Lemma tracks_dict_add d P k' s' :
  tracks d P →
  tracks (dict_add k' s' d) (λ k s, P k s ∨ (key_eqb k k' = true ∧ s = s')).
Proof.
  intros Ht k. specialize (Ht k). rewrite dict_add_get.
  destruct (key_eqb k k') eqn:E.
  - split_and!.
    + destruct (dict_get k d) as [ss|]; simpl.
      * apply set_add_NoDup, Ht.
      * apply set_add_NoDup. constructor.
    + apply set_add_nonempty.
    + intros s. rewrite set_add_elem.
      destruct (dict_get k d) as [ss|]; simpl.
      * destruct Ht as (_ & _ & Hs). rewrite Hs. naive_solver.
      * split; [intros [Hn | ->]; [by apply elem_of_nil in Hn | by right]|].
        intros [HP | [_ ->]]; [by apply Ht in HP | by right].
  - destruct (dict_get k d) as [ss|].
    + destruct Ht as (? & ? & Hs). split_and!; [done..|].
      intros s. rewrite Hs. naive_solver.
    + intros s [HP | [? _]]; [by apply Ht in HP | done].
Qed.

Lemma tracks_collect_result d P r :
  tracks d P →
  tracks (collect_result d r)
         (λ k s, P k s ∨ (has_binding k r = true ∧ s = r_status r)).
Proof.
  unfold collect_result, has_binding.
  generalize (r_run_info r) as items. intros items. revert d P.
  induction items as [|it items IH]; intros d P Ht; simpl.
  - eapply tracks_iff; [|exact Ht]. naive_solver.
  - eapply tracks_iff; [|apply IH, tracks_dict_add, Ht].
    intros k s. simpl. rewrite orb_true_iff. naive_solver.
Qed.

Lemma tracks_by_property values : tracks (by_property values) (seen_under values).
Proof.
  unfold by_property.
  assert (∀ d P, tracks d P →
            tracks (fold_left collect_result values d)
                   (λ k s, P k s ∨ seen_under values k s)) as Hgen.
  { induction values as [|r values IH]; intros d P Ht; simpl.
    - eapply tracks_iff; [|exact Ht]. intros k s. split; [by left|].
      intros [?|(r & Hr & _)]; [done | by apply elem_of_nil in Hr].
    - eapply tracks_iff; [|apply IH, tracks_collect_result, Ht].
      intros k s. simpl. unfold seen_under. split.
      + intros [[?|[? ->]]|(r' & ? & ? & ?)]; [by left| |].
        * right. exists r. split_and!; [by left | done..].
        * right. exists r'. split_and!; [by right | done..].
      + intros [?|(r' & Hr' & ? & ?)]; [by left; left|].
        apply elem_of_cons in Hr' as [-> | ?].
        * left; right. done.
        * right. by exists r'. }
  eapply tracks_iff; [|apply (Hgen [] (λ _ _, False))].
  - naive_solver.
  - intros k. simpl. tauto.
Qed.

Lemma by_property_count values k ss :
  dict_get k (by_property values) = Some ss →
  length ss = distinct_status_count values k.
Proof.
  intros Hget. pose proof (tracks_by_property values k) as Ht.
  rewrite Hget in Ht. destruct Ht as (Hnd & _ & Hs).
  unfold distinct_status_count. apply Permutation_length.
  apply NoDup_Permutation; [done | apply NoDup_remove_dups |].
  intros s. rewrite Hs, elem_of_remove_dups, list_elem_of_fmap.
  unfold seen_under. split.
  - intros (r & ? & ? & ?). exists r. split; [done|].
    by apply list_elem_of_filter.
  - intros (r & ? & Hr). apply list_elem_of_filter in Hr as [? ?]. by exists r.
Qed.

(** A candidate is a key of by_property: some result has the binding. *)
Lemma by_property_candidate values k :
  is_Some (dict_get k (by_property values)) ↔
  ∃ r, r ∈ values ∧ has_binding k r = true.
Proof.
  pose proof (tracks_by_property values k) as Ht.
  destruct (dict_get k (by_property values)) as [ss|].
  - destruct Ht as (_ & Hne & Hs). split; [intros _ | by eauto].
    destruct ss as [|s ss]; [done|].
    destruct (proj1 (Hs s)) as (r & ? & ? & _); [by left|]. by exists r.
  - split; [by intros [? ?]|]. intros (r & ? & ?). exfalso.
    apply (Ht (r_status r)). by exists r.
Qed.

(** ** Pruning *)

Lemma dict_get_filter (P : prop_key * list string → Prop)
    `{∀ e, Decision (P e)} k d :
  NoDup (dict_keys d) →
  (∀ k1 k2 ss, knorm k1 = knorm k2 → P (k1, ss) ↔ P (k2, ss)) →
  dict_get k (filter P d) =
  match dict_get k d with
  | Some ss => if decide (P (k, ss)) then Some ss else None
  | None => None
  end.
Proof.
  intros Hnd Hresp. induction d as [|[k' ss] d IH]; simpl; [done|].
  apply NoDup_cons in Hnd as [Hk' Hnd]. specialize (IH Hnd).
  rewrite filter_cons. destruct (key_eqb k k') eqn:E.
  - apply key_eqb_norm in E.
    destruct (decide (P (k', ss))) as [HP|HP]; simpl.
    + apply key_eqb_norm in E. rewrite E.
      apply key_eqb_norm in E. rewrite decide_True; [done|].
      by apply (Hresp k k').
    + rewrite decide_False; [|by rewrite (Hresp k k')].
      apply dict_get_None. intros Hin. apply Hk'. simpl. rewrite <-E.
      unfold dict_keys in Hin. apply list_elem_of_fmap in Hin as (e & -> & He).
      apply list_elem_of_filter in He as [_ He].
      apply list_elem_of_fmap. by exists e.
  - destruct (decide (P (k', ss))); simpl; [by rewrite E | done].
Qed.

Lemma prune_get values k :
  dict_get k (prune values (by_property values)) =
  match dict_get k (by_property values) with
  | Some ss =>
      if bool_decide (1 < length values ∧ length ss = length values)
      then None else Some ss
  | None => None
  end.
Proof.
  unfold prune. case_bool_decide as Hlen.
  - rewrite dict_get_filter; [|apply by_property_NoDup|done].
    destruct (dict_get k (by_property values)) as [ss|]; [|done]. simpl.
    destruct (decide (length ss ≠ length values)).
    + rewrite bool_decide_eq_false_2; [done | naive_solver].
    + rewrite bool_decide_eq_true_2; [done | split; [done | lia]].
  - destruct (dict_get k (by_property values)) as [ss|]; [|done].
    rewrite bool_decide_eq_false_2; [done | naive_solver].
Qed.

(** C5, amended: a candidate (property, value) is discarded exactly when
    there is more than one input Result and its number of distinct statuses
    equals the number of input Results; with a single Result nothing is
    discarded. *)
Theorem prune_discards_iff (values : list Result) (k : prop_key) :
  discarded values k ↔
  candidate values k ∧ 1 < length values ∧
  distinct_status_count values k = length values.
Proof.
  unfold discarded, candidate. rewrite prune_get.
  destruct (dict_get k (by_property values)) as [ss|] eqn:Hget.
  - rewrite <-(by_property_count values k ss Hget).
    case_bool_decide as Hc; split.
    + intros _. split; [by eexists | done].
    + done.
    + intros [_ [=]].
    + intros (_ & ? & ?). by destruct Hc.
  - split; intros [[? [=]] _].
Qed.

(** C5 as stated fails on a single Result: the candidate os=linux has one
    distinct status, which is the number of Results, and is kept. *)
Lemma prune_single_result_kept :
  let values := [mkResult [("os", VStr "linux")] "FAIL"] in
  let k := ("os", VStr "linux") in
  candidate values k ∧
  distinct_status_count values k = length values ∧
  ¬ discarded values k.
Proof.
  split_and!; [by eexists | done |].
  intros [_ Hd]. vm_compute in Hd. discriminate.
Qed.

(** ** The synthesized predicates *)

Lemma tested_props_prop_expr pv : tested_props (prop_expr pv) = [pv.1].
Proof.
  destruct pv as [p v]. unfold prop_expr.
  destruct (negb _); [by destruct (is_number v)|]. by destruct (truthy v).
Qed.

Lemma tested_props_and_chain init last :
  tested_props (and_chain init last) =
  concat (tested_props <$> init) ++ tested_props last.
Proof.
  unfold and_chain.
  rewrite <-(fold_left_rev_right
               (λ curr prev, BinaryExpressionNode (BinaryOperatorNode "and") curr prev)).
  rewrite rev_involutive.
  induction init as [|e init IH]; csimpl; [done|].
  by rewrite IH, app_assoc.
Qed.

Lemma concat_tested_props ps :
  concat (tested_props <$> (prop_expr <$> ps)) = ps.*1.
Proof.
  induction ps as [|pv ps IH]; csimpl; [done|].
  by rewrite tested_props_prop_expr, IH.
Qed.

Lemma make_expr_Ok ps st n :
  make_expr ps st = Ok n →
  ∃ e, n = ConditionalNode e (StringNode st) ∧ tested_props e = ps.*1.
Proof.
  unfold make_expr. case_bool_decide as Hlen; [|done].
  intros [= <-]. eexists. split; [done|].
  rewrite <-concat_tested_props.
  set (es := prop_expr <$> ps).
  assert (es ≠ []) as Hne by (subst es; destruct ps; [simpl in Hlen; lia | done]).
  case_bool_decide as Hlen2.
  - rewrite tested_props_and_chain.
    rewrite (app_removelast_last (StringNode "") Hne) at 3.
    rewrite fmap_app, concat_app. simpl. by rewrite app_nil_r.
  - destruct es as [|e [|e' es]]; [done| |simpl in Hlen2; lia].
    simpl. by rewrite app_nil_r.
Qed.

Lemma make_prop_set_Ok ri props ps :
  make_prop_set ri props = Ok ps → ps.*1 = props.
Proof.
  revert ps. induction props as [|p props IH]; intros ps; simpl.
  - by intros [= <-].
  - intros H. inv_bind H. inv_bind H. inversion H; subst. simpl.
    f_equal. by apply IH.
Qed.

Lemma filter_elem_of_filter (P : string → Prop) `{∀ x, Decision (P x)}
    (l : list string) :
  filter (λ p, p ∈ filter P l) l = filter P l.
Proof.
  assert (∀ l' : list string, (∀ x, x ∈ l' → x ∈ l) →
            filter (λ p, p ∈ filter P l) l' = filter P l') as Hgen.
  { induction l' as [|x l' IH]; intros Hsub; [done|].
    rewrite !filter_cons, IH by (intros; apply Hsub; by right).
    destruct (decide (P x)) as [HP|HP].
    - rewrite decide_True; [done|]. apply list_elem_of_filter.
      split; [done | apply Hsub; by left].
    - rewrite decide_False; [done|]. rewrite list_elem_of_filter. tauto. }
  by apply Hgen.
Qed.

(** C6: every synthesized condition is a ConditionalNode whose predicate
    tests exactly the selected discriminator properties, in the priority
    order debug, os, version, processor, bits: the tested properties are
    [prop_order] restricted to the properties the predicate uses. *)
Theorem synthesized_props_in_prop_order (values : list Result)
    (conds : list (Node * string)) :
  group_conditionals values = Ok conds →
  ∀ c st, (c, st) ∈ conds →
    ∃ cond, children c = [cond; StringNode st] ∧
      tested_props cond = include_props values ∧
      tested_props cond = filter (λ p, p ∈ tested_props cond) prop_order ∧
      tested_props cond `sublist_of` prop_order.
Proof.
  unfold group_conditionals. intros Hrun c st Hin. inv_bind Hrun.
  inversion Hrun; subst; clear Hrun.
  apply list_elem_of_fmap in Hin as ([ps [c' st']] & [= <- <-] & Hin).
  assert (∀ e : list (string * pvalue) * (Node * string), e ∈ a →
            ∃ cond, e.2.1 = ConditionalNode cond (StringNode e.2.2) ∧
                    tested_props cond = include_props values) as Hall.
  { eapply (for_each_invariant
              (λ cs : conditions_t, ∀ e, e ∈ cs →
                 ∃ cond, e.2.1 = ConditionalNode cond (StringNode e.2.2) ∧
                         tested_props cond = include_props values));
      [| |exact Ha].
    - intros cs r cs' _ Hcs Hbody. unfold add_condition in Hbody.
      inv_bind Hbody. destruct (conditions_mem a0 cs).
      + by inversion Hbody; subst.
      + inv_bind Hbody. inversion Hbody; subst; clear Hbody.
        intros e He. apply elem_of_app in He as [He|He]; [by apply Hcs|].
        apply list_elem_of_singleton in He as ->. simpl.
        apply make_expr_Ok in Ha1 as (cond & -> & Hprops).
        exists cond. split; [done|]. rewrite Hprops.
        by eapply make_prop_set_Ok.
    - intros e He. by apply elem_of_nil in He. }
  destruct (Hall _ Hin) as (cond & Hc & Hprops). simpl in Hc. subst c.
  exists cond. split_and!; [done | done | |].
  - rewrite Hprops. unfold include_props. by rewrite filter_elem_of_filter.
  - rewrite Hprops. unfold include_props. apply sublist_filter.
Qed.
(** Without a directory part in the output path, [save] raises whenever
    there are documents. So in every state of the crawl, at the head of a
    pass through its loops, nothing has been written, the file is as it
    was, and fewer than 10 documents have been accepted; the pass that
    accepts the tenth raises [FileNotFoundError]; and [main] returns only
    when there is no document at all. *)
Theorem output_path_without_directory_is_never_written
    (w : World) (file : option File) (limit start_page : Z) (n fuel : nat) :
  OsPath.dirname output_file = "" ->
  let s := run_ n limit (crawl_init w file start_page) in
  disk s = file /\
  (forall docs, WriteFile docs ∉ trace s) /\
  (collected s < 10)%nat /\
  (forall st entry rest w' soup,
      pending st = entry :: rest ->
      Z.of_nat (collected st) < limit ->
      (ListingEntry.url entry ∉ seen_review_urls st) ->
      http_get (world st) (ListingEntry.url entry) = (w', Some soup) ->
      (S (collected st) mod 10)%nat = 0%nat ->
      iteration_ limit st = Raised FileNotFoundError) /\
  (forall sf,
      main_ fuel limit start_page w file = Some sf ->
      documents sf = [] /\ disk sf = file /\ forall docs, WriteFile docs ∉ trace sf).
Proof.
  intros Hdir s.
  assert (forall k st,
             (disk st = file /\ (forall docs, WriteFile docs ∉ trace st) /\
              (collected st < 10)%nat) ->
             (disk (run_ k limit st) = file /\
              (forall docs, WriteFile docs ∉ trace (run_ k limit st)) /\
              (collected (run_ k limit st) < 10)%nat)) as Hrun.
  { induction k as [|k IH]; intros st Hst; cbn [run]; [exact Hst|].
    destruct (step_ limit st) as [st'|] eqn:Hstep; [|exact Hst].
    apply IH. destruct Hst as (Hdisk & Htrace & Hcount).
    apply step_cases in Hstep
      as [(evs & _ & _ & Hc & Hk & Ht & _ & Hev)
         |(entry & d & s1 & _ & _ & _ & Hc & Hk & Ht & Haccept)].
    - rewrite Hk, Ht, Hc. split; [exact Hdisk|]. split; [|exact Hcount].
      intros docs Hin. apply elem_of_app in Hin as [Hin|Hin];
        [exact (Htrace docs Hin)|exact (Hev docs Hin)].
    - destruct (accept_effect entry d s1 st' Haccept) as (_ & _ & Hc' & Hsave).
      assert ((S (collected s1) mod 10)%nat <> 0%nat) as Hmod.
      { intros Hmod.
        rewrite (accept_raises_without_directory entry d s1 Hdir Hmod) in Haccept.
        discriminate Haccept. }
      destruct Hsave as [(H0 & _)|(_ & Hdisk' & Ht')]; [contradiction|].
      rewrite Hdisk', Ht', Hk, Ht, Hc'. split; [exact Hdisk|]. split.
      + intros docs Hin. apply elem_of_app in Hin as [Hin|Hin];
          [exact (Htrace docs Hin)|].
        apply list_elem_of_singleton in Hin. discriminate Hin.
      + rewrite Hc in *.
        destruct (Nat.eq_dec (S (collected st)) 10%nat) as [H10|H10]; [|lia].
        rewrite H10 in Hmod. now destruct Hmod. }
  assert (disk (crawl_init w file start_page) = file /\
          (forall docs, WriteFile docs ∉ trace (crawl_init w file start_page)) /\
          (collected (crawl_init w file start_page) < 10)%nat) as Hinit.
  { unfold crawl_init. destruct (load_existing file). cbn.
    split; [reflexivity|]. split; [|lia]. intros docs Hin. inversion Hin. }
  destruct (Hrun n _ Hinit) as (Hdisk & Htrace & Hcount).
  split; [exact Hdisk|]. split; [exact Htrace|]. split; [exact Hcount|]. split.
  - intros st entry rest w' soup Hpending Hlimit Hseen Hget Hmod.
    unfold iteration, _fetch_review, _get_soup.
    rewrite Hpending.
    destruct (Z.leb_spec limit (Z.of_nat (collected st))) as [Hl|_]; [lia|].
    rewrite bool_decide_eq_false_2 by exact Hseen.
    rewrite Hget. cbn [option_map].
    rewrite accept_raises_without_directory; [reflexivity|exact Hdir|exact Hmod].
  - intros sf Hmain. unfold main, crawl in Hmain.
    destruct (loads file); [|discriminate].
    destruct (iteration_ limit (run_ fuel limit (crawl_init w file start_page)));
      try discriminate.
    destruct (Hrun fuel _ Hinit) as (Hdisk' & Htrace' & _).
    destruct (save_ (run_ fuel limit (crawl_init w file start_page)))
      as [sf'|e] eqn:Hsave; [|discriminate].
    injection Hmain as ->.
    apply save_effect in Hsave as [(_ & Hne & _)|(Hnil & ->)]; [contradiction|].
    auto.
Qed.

◆ ◆ ◆ ◆

** The task **
Your task for the entries above: copy exactly the span starting with the line with "[ss|]; [|done]. simpl." and going on through the line with "Theorem prune_discards_iff (values", both lines included, and nothing else.

** Answer for the task **
    destruct (dict_get k (by_property values)) as [ss|]; [|done]. simpl.
    destruct (decide (length ss ≠ length values)).
    + rewrite bool_decide_eq_false_2; [done | naive_solver].
    + rewrite bool_decide_eq_true_2; [done | split; [done | lia]].
  - destruct (dict_get k (by_property values)) as [ss|]; [|done].
    rewrite bool_decide_eq_false_2; [done | naive_solver].
Qed.

(** C5, amended: a candidate (property, value) is discarded exactly when
    there is more than one input Result and its number of distinct statuses
    equals the number of input Results; with a single Result nothing is
    discarded. *)
Theorem prune_discards_iff (values : list Result) (k : prop_key) :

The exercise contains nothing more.